- Physical single artcover

Single by ZZ Ward

from the album Til the Casket Drops
- Released: July 12, 2012
- Genre: blue-eyed soul; pop soul; pop rock; blues;
- Length: 2:20
- Label: Hollywood Records
- Songwriter: Zsuzsanna E. Ward
- Producer: Theron "Neff-U" Feemster

ZZ Ward singles chronology
|  | "Put the Gun Down" (2012) | "Criminal" (2012) |

= Put the Gun Down =

"Put the Gun Down" is the 2012 debut single by American singer-songwriter ZZ Ward. It was ZZ Ward's first single with Hollywood Records. While the song was originally included on Ward's EP, Criminal, it was later included on her debut studio album Til the Casket Drops.

== Composition ==
"Put the Gun Down" was produced by Theron "Neff-U" Feemster, and was self-written by ZZ Ward, who described the lyrical content as "a woman trying to take [her] man from [her]". According the lyrics, the woman name is "Adeline", and she embodies the classic role of a 'home-wrecker'. Ward uses vivid imagery to tell the events of the song.

== Music video ==
The music video for "Put the Gun Down" was released on June 17, 2012. It was directed by Alexander Bulkley and produced by Jed Hathaway.

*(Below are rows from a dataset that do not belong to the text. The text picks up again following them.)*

Lemma X21_enable_then_handler_witness :
  0 <= 2 < 8 /\ 8 <= MSS_NUM_GPIO /\
  dispatched (log (exec (microsemi_mss_gpio_irq_enable (layout 8) 2 ;;
                         microsemi_gpio_irq_handler (layout 8))
                     (power_on [(IRQ_WORD, 20)])))
  = dispatched (log (power_on [(IRQ_WORD, 20)])).
Proof.
  split; [lia |]. split; [unfold MSS_NUM_GPIO; lia |].
  apply (X21_enable_then_handler_is_silent 8 2 (power_on [(IRQ_WORD, 20)]));
    unfold MSS_NUM_GPIO; lia.
Defined.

The music video shows Ward playing at a bar with her band, as she looks direct at a camera, while reversed shots of a romantic scene between a man and woman having an affair is playing in between scenes.

== Live performances ==
Ward performed the song live on The Tonight Show with Jay Leno in November 2012. She also performed the song live on an episode of VH1's Big Morning Buzz Live that same year. On January 10, 2013, Ward performed the song live as the musical guest on Conan.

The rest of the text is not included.